Parenting (and life itself) is a journey. As hard as it is to hear, it’s ultimately up to you whether your journey is one of peace or one of struggle and stress. I’m not saying you can magically change your circumstances, but your mindset will be the key to setting the tone of your journey.
You might be asking yourself if I’m “full of it” at this point. But the truth is, I have come dangerously close to a breaking point before I slowly realized this truth. Like all the cliches out there, I found that peace does come from within. No one can bring you to it, or make you find it. It’s something you have to figure out and find all on your own.
That might sound daunting, but in my case, it made me realize that I really never knew who I was before I had kids and certainly didn’t know who I was now. I’m not going to lie, it took a few years for me to feel like I wasn’t clinging to the edge of a sheer cliff. It took me giving myself the time to sit quietly and ask myself “who am I?” I know it sounds easy, but it wasn’t. Not when I really got down to it. If I stripped away all of my roles: wife, mother, daughter, sister, etc. What was left? What made me……me? I couldn’t even write down what I liked to do for fun. I had been so busy with work and my kids, I couldn’t even remember the last time I had any fun.

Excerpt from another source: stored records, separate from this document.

(** With the context done, nothing is probed any more. *)
Lemma dead_loop adm now cands : forall answers p,
  Forall notProbe (snd (fst (processLoop order true adm now answers cands p))).
Proof.
  induction cands as [|addr cands IH]; intros answers p; cbn [processLoop]; [constructor|].
  destruct (shouldAttempt addr adm now p) as [q [|]]; cbn [negb]; [|apply IH].
  unfold processCandidate. cbn [orb fst snd]. constructor; [done|apply other_notProbe].
Qed.
Lemma dead_once adm now answers p :
  let '(_, eff, stop) := processOnce order true adm now answers p in Forall notProbe eff /\ stop = true.
Proof.
  unfold processOnce. destruct (adm =? 0); [by split; [constructor|]|].
  pose proof (dead_loop adm now (PromotedAddresses order (evidenceBuf p)) answers p) as H.
  destruct (processLoop _ _ _ _ _ _ _) as [[p1 eff] [n|]]; cbn [fst snd] in H; [|done].
  split; [|done]. apply Forall_app. split; [done|]. destruct (0 <? n); by repeat constructor.
Qed.
Lemma dead_run r0 steps : forall t p, done_ok r0 t -> done_ok r0 (t ++ snd (runPromoter order steps true p)).
Proof.
  induction steps as [|[adm now answers|o] steps IH]; intros t p Hd; cbn [runPromoter].
  - simpl. by rewrite app_nil_r.
  - pose proof (dead_once adm now answers p) as H.
    destruct (processOnce order true adm now answers p) as [[p1 eff] stop]. destruct H as [He ->].
    specialize (IH (t ++ eff) p1 (done_app r0 eff t Hd He)).
    destruct (runPromoter order steps true p1) as [p2 eff']. simpl in *. by rewrite app_assoc.
  - specialize (IH (t ++ otherEffects order o) (other order o p)).
    destruct (runPromoter order steps true (other order o p)) as [p2 eff']. simpl in *. rewrite app_assoc.
    apply IH, done_app; [done|]. pose proof (other_notProbe [o]) as H. cbn in H. by rewrite app_nil_r in H.
Qed.

Context (order_perm : forall X, order X ≡ₚ elements X).

Lemma promoted_candidates b :
  NoDup (PromotedAddresses order b) /\ forall a, a ∈ PromotedAddresses order b <-> isPromoted b a = true.
Proof.
  unfold PromotedAddresses. split.
  - rewrite merge_sort_Permutation. eapply sublist_NoDup, filter_sublist. rewrite order_perm. apply NoDup_elements.
  - intros a. rewrite merge_sort_Permutation, elem_of_filterb, order_perm, elem_of_elements, elem_of_dom.
    unfold isPromoted. split; [tauto|]. intros H. split; [|done]. destruct (entries b !! a); [eauto|done].
Qed.

Lemma promoted_standing r0 t p a :
  promoter_ok r0 None t p -> a ∈ PromotedAddresses order (evidenceBuf p) -> standing_ok t p a.
Proof.
  intros Hok Ha. apply promoted_candidates in Ha. destruct (pr_budget _ _ _ _ Hok a) as [_ Hb].
  split; [|by apply Hb]. unfold isPromoted in Ha. destruct (entries (evidenceBuf p) !! a) as [st|] eqn:Hst; [|done].
  destruct (pr_backed _ _ _ _ Hok a st Hst) as (H1 & H2 & H3). unfold enough. specialize (H3 Ha). lia.
Qed.

Lemma once_ok r0 t p adm now answers :
  0 < now -> promoter_ok r0 None t p ->
  let '(p', eff, stop) := processOnce order false adm now answers p in
  if stop then done_ok r0 (t ++ eff) else promoter_ok r0 None (t ++ eff) p'.
Proof.
  intros Hnow Hok. unfold processOnce. destruct (Z.eqb_spec adm 0) as [|Hadm]; [by rewrite app_nil_r|].
  pose proof (loop_ok r0 adm now _ answers t p Hadm Hnow (proj1 (promoted_candidates (evidenceBuf p))) Hok
    (fun a => promoted_standing r0 t p a Hok)) as Hl.
  destruct (processLoop _ _ _ _ _ _ _) as [[p1 eff] [n|]]; [|done].
  rewrite app_assoc. destruct (0 <? n); [by apply snoc_quiet|by rewrite app_nil_r].
Qed.

Definition positiveTick (s : promoterStep) : Prop := match s with PTick _ now _ => 0 < now | POther _ => True end.

Lemma promoterRun_ok r0 steps : forall t p,
  Forall positiveTick steps -> promoter_ok r0 None t p ->
  done_ok r0 (t ++ snd (runPromoter order steps false p)).
Proof.
  induction steps as [|[adm now answers|o] steps IH]; intros t p Hpos Hok; cbn [runPromoter].
  - simpl. rewrite app_nil_r. by eapply promoter_done.
  - apply Forall_cons in Hpos as [Hnow Hpos]. pose proof (once_ok r0 t p adm now answers Hnow Hok) as H.
    destruct (processOnce order false adm now answers p) as [[p1 eff] stop]. destruct stop.
    + pose proof (dead_run r0 steps (t ++ eff) p1 H) as Hd.
      destruct (runPromoter order steps true p1) as [p2 eff']. simpl in *. by rewrite app_assoc.
    + specialize (IH (t ++ eff) p1 Hpos H).
      destruct (runPromoter order steps false p1) as [p2 eff']. simpl in *. by rewrite app_assoc.
  - apply Forall_cons in Hpos as [_ Hpos]. destruct (other_ok r0 None t p o Hok) as (H & _ & _).
    specialize (IH _ _ Hpos H). destruct (runPromoter order steps false (other order o p)) as [p2 eff'].
    simpl in *. by rewrite app_assoc.
Qed.

Lemma promoter_new r0 max seed b0 :
  NewEvidenceBuffer max seed = inr b0 -> promoter_ok r0 None [] (NewPassiveDiscoveryPromoter r0 b0).
Proof.
  intros H. unfold NewEvidenceBuffer in H. destruct (ValidateBaselineTopologySeed seed); [done|].
  destruct (_ || _); [done|]. injection H as <-. split.
  - intros a st Hst. simpl in Hst. by rewrite lookup_empty in Hst.
  - intros a. simpl. by rewrite lookup_empty.
  - intros a. split; [done|]. unfold isPromoted. simpl. by rewrite lookup_empty.
  - intros a [Ha|Ha]; [exact Ha|by apply not_elem_of_nil in Ha].
  - intros t1 e t2 E. by destruct t1.
Qed.

(** C29: No probe without cause.  Over any life of the promoter, with anybody
    recording evidence and registering devices at any time, every probe it
    sends comes after an admitted source, goes to a possible responder that
    is not the gateway itself and that neither was in the registry at the
    start nor was registered by the promoter, and is backed by two
    observations or a strong one of the address since its promotion was last
    taken back.  Probes are numbered since the promoter last gave up on the
    address: it is the first, or follows the one before, no earlier than the
    back-off after that one, and is at most the fifth; and the promoter gives
    up on an address only when the fifth of them has failed.  (Times are
    those of the ticks in which the probes were sent.  Giving up forgets the
    back-off: an address that is promoted anew by later evidence may be probed
    at the next tick.) *)
Theorem probe_justified (max : Z) (seed : list byte) (b0 : EvidenceBuffer) (r0 : R) (steps : list promoterStep) :
  NewEvidenceBuffer max seed = inr b0 -> Forall positiveTick steps ->
  let t := snd (runPromoter order steps false (NewPassiveDiscoveryPromoter r0 b0)) in
  (forall t1 a k adm now t2, t = t1 ++ Probe a k adm now :: t2 ->
     adm <> 0 /\ isPassiveEvidenceCandidate a adm = true /\ 1 <= k <= 5
     /\ contains a r0 = false /\ Registered a ∉ t1 /\ enough (heardSince a t1)
     /\ match openProbe a t1 with
        | None => k = 1
        | Some (k', now') => k = k' + 1 /\ now' + backoffAfter k' <= now
        end) /\
  (forall t1 a taken t2, t = t1 ++ GaveUp a taken :: t2 -> exists now, openProbe a t1 = Some (5, now)).
Proof.
  intros Hb Hpos t. destruct (promoterRun_ok r0 steps [] _ Hpos (promoter_new r0 max seed b0 Hb)) as [Hj _]. split.
  - intros t1 a k adm now t2 E. apply (Hj t1 _ t2 E).
  - intros t1 a taken t2 E. apply (Hj t1 _ t2 E).
Qed.

(** Probes are paid for by evidence.  Over any life of the promoter the
    number of probes sent to an address is at most five times the number of
    observations of the address that count: a device that is overheard
    finitely often is probed finitely often, however long the gateway runs
    and whatever the probes say. *)
Theorem probes_bounded (max : Z) (seed : list byte) (b0 : EvidenceBuffer) (r0 : R) (steps : list promoterStep)
    (a : Z) :
  NewEvidenceBuffer max seed = inr b0 -> Forall positiveTick steps ->
  let t := snd (runPromoter order steps false (NewPassiveDiscoveryPromoter r0 b0)) in
  Z.of_nat (countb (isProbe a) t) <= 5 * Z.of_nat (countb (isEvidence a) t).
Proof.
  intros Hb Hpos. destruct (promoterRun_ok r0 steps [] _ Hpos (promoter_new r0 max seed b0 Hb)) as [_ H]. apply H.
Qed.

(** ** Candidates that answer *)

Lemma others_keep os : forall p,
  attemptsByAddr (others order os p) = attemptsByAddr p
  /\ forall a, registryContains a p = true -> registryContains a (others order os p) = true.
Proof.
  induction os as [|o os IH]; intros p; [done|]. destruct (IH (other order o p)) as [H1 H2].
  split; [etrans; [exact H1|]; by destruct o|]. intros a Ha. apply H2. destruct o as [r|adm now e|x]; try done.
  exact (contains_keeps x a (registry p) Ha).
Qed.

Lemma confirmed_registers adm now ans addr p :
  cancelled ans = false -> confirmed ans = true ->
  let '(p', eff, ok) := processCandidate order false adm now ans addr p in
  ok = true /\ registryContains addr p' = true
  /\ (forall a, registryContains a p = true -> registryContains a p' = true)
  /\ (forall a, a <> addr -> attemptsByAddr p' !! a = attemptsByAddr p !! a).
Proof.
  intros Hc Hk. unfold processCandidate. rewrite Hc, Hk. cbn [orb negb]. cbv zeta.
  set (p1 := recordAttemptStart addr p). destruct (others_keep (meanwhile ans) p1) as [H1 H2].
  set (p2 := others order (meanwhile ans) p1) in *. unfold commitConfirmedRegistration.
  split; [done|]. split; [apply (contains_found addr (registry p2))|]. split.
  - intros a Ha. exact (contains_keeps addr a (registry p2) (H2 a Ha)).
  - intros a Ha. simpl. rewrite lookup_delete_ne by done. rewrite H1. unfold p1, recordAttemptStart. simpl.
    by rewrite lookup_insert_ne.
Qed.

Lemma loop_registers adm now cands : forall answers p,
  (forall i, cancelled (answers i) = false /\ confirmed (answers i) = true) ->
  let '(p', eff, n) := processLoop order false adm now answers cands p in
  (forall a, registryContains a p = true -> registryContains a p' = true)
  /\ (forall a, a ∈ cands -> isPassiveEvidenceCandidate a adm = true ->
        (forall st, attemptsByAddr p !! a = Some st -> nextAttemptAt st <= now) -> registryContains a p' = true)
  /\ exists m, n = Some m /\ 0 <= m /\ ((exists b, Registered b ∈ eff) -> 0 < m).
Proof.
  induction cands as [|addr cands IH]; intros answers p Hans; cbn [processLoop].
  { split; [done|]. split; [set_solver|]. exists 0. split; [done|]. split; [done|]. intros [b Hb]. set_solver. }
  destruct (shouldAttempt addr adm now p) as [q att] eqn:Es. destruct att; cbn [negb].
  - assert (q = p) as ->.
    { destruct (should_spec addr adm now p) as [[E _]|(E & _)]; rewrite Es in E; simpl in E; congruence. }
    destruct (Hans 0%nat) as [Hc Hk]. pose proof (confirmed_registers adm now (answers 0%nat) addr p Hc Hk) as H.
    rewrite Hc. cbn [orb]. destruct (processCandidate _ _ _ _ _ _ _) as [[p2 eff] ok]. destruct H as (-> & H2 & H3 & H4).
    specialize (IH (fun i => answers (S i)) p2 (fun i => Hans (S i))).
    destruct (processLoop _ _ _ _ _ cands p2) as [[p3 eff'] n]. destruct IH as (K1 & K2 & m & -> & Hm & _).
    split; [auto|]. split; [|exists (1 + m); split; [done|]; split; [lia|intros _; lia]].
    intros a Ha Hcand Hdue. destruct (decide (a = addr)) as [->|Hne]; [by apply K1|].
    apply K2; [set_solver|done|]. intros st Hst. rewrite H4 in Hst by done. by apply Hdue.
  - assert (q = incSkipped p) as ->.
    { destruct (should_spec addr adm now p) as [[_ E]|(E & _)]; rewrite Es in E; simpl in E; congruence. }
    specialize (IH answers (incSkipped p) Hans).
    destruct (processLoop _ _ _ _ _ cands (incSkipped p)) as [[p3 eff'] n]. destruct IH as (K1 & K2 & K3).
    split; [exact K1|]. split; [|exact K3]. intros a Ha Hcand Hdue.
    apply elem_of_cons in Ha as [->|Ha]; [|by apply K2]. apply K1. change (registryContains addr p = true).
    unfold shouldAttempt in Es. rewrite Hcand in Es. simpl in Es. destruct (registryContains addr p); [done|].
    destruct (attemptsByAddr p !! addr) as [st|]; [|done]. specialize (Hdue st eq_refl).
    destruct (Z.ltb_spec now (nextAttemptAt st)); [lia|]. by rewrite andb_false_r in Es.
Qed.

(** A device that answers is found.  At every tick with an admitted
    source whose probes are all answered, every promoted address that can be
    a responder and whose back-off is over is in the registry when the tick
    ends, whatever others do meanwhile; and when the tick registered any
    device, it ends by asking for one discovery refresh, after the last
    registration. *)
Theorem candidates_registered (p : PassiveDiscoveryPromoter R) (adm : Z) (now : time) (answers : nat -> answer) :
  adm <> 0 -> (forall i, cancelled (answers i) = false /\ confirmed (answers i) = true) ->
  let '(p', eff, stop) := processOnce order false adm now answers p in
  stop = false
  /\ (forall a, isPromoted (evidenceBuf p) a = true -> isPassiveEvidenceCandidate a adm = true ->
        (forall st, attemptsByAddr p !! a = Some st -> nextAttemptAt st <= now) -> registryContains a p' = true)
  /\ ((exists b, Registered b ∈ eff) -> last eff = Some SemanticRefresh).
Proof.
  intros Hadm Hans. unfold processOnce. destruct (Z.eqb_spec adm 0) as [|_]; [done|].
  pose proof (loop_registers adm now (PromotedAddresses order (evidenceBuf p)) answers p Hans) as H.
  destruct (processLoop _ _ _ _ _ _ _) as [[p1 eff] n]. destruct H as (_ & H2 & m & -> & Hm & Hr).
  split; [done|]. split; [intros a Ha; apply H2; by apply promoted_candidates|].
  intros [b Hb]. apply elem_of_app in Hb as [Hb|Hb].
  - destruct (Z.ltb_spec 0 m); [by rewrite last_snoc|]. assert (0 < m) by eauto. lia.
  - destruct (0 <? m); [by rewrite last_snoc|by apply not_elem_of_nil in Hb].
Qed.

End Promoter.

(** The back-off doubles from five seconds. *)
Lemma backoff_values : map backoffAfter [1; 2; 3; 4; 5] = [5 * second; 10 * second; 20 * second; 40 * second; 60 * second].
Proof. reflexivity. Qed.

If you’re at that point, then you have already found the first thing you need to do….FIND TIME FOR FUN!
Going to the grocery store or running errands doesn’t count! Some of you may be thinking you can’t afford to have any fun (as I have been super broke and didn’t have any money to spare). If this is you, write down a list of fun things you could do that are free. If you have plenty of cash laying around, pick something that you would enjoy. I will say, try not to have your activity include buying things. In my experience, retail therapy has always filled me with a bigger void after I get home and the excitement of new things has disappeared.
I would suggest doing some kind of activity that would create a fun memory. This can be alone, with a friend, or family. However, a word of advice…..if you REALLY need a break and want to try this out, I would suggest finding a trustworthy babysitter so you can relax and let your “parent” job take a breather.
Find something you like to do and enjoy it again!
Why do I suggest this? Because I did this! I wanted to do something fun, so I would take along my kids. Then 95% of the time, one of the kids would go belligerent and the entire outing would turn into a stress factory which only made things worse. So please, learn from my experience and plan something with someone who is easy going or just go by yourself!
Find a space that “calls to you” and creates a sense of peace and go there often!